(Saved entries)
[Start of section]

(** * BFSI_Agents: the loan-application workflow, its tools and its router

    A shallow embedding of the Python sources

      - [src/tools/crm_tools.py], [src/tools/calculation_tools.py],
        [src/tools/credit_tools.py], [src/tools/document_tools.py],
      - [src/agents/sales_agent.py], [src/agents/underwriting_agent.py],
        [src/agents/sanction_agent.py],
      - [src/workflow/graph.py],

    followed by the properties of the specification that concern them.

    Conventions.
    - Python numbers are exact rationals ([Q]); an [int] is an integral
      rational or a [Z] where the code only ever uses it as an integer.
      Binary floating point (representation error, overflow) is not part of
      the model: [/], [**] and [round] are the exact operations.  The code
      computes in binary64, where a sum that rounds to [1.0] makes the
      annuity formula divide by zero, [**] overflows for very long tenures
      and a value next to a rounding tie can land on the neighbouring cent.
      The statements about computed amounts are therefore made for
      principals up to [10^8], annual rates of zero or from 1% to 100% and
      tenures up to 480 months, where none of this happens, and with a
      tolerance of one cent, which is twice what the exact operations need.
    - A Python [str] is the string of the bytes of its UTF-8 encoding.
    - A Python exception is the [Raise] outcome of the [result] type.
    - The customer file [data/customers.json] is the argument [db].
    - The clock, the installation directory and the file system are the
      [world] that the effectful functions pass along. *)

From Stdlib Require Import ZArith QArith Qround Qpower Qabs Lqa Lia.
From Stdlib Require Import Bool List String Ascii.
Import ListNotations.

(* ================================================================== *)
(** * Python primitives *)
(* ================================================================== *)

Module py.

Local Open Scope Q_scope.

(** ** Exceptions *)

Inductive exn : Set :=
| ZeroDivisionError
| IndexError
| AttributeError.

Inductive result (A : Type) : Type :=
| Ok (a : A)
| Raise (e : exn).

Arguments Ok {A} a.
Arguments Raise {A} e.

Definition bind {A B} (c : result A) (k : A -> result B) : result B :=
  match c with
  | Ok a => k a
  | Raise e => Raise e
  end.

(** ** Truthiness ([not x], [x or y], [all([...])]) *)

Definition truthy_num (x : option Q) : bool :=
  match x with
  | Some q => negb (Qeq_bool q 0)
  | None => false
  end.

Definition truthy_int (x : option Z) : bool :=
  match x with
  | Some z => negb (z =? 0)%Z
  | None => false
  end.

Definition truthy_str (x : option string) : bool :=
  match x with
  | Some s => negb (s =? "")%string
  | None => false
  end.

(** The value of [x] when [x] is truthy. *)
Definition as_num (x : option Q) : option Q :=
  if truthy_num x then x else None.

Definition as_int (x : option Z) : option Z :=
  if truthy_int x then x else None.

Definition as_str (x : option string) : option string :=
  if truthy_str x then x else None.

(** [x or y] *)
Definition or_num (x y : option Q) : option Q :=
  if truthy_num x then x else y.

(** ** Arithmetic *)

(** [a / b] on numbers. *)
Definition div (a b : Q) : result Q :=
  if Qeq_bool b 0 then Raise ZeroDivisionError else Ok (a / b).

(** [a ** n] for an integer exponent. *)
Definition pow (a : Q) (n : Z) : result Q :=
  if (n <? 0)%Z && Qeq_bool a 0 then Raise ZeroDivisionError else Ok (a ^ n).

(** Nearest integer, ties to the even one. *)
Definition round_half_even (q : Q) : Z :=
  let f := Qfloor q in
  match Qcompare (q - inject_Z f) (1 # 2) with
  | Lt => f
  | Gt => (f + 1)%Z
  | Eq => if Z.even f then f else (f + 1)%Z
  end.

(** [round(q, ndigits)] for [ndigits >= 0]. *)
Definition round (q : Q) (ndigits : nat) : Q :=
  let scale := inject_Z (10 ^ Z.of_nat ndigits) in
  inject_Z (round_half_even (q * scale)) / scale.

Definition max (a b : Q) : Q := if Qle_bool a b then b else a.
Definition min (a b : Q) : Q := if Qle_bool a b then a else b.

(** ** Text *)

Local Open Scope string_scope.

Definition digit_char (d : Z) : ascii := ascii_of_nat (48 + Z.to_nat d).

Fixpoint digits_fuel (fuel : nat) (n : Z) (acc : string) : string :=
  match fuel with
  | O => acc
  | S fuel' =>
      let acc' := String (digit_char (n mod 10)) acc in
      if (n <? 10)%Z then acc' else digits_fuel fuel' (n / 10) acc'
  end.

(** Decimal digits of a natural number; a number [n] has at most
    [log2 n + 1] of them. *)
Definition str_of_nonneg (n : Z) : string :=
  digits_fuel (S (Z.to_nat (Z.log2 n))) n "".

(** [str(z)] of an [int]. *)
Definition str (z : Z) : string :=
  if (z <? 0)%Z then "-" ++ str_of_nonneg (- z) else str_of_nonneg z.

(** [s[-n:]] *)
Definition slice_last (n : nat) (s : string) : string :=
  substring (String.length s - n) n s.

Fixpoint repeat_char (c : ascii) (n : nat) : string :=
  match n with
  | O => ""
  | S n' => String c (repeat_char c n')
  end.

(** [s.zfill(width)] for a string of digits. *)
Definition zfill (width : nat) (s : string) : string :=
  repeat_char "0" (width - String.length s) ++ s.

(** Thousands separators, on the digits in reverse order. *)
Fixpoint group3_rev (digits : list ascii) (k : nat) : list ascii :=
  match digits with
  | [] => []
  | d :: rest =>
      match k, rest with
      | 2%nat, _ :: _ => d :: ","%char :: group3_rev rest 0
      | _, _ => d :: group3_rev rest (S k)
      end
  end.

Definition group3 (s : string) : string :=
  string_of_list_ascii (rev (group3_rev (rev (list_ascii_of_string s)) 0)).

(** [format(q, ".<decimals>f")], and [",.<decimals>f"] with [grouping]:
    the nearest multiple of [10^-decimals], ties to even. *)
Definition format_f (grouping : bool) (decimals : nat) (q : Q) : string :=
  let scale := (10 ^ Z.of_nat decimals)%Z in
  let n := round_half_even (Qabs q * inject_Z scale) in
  let int_part := str_of_nonneg (n / scale) in
  (if Qle_bool 0 q then "" else "-")
  ++ (if grouping then group3 int_part else int_part)
  ++ match decimals with
     | O => ""
     | _ => "." ++ zfill decimals (str_of_nonneg (n mod scale))
     end.

(** [format(q, ".<decimals>%")] *)
Definition format_percent (decimals : nat) (q : Q) : string :=
  format_f false decimals (q * 100) ++ "%".

(** ** Words and paths *)

(** The white space of one byte, as [str.split()] sees it. *)
Definition is_space (c : ascii) : bool :=
  let n := nat_of_ascii c in
  ((9 <=? n) && (n <=? 13) || (28 <=? n) && (n <=? 32))%nat.

(** The number of bytes of the white-space character that [s] starts with,
    [0] when it starts with none.  Besides the white space of one byte,
    [str.split()] splits at U+0085 and U+00A0 (two bytes), at U+1680,
    U+2000 to U+200A, U+2028, U+2029, U+202F, U+205F and U+3000 (three
    bytes). *)
Definition space_bytes (s : string) : nat :=
  match s with
  | EmptyString => 0
  | String c rest =>
      if is_space c then 1
      else
        match nat_of_ascii c, rest with
        | 194, String d _ =>
            let d := nat_of_ascii d in
            if ((d =? 133) || (d =? 160))%nat then 2 else 0
        | 225, String d (String e _) =>
            if ((nat_of_ascii d =? 154) && (nat_of_ascii e =? 128))%nat
            then 3 else 0
        | 226, String d (String e _) =>
            let d := nat_of_ascii d in
            let e := nat_of_ascii e in
            if ((d =? 128)
                && ((128 <=? e) && (e <=? 138) || (e =? 168) || (e =? 169)
                    || (e =? 175))
                || (d =? 129) && (e =? 159))%nat
            then 3 else 0
        | 227, String d (String e _) =>
            if ((nat_of_ascii d =? 128) && (nat_of_ascii e =? 128))%nat
            then 3 else 0
        | _, _ => 0
        end
  end%nat.

(** The bytes of [s] up to the first white space. *)
Fixpoint take_word (s : string) : string :=
  match s with
  | EmptyString => ""
  | String c rest =>
      match space_bytes s with
      | O => String c (take_word rest)
      | S _ => ""
      end
  end.

(** The first word of [s] once [skip] more bytes of white space have been
    passed. *)
Fixpoint split_from (skip : nat) (s : string) : result string :=
  match s with
  | EmptyString => Raise IndexError
  | String c rest =>
      match skip with
      | S more => split_from more rest
      | O =>
          match space_bytes s with
          | O => Ok (take_word s)
          | S more => split_from more rest
          end
      end
  end.

(** [s.split()[0]] *)
Definition split_first (s : string) : result string := split_from 0 s.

[End of section]

Directions for this task — Report all lines above with "Inductive".

Written solution —
Inductive exn : Set :=
Inductive result (A : Type) : Type :=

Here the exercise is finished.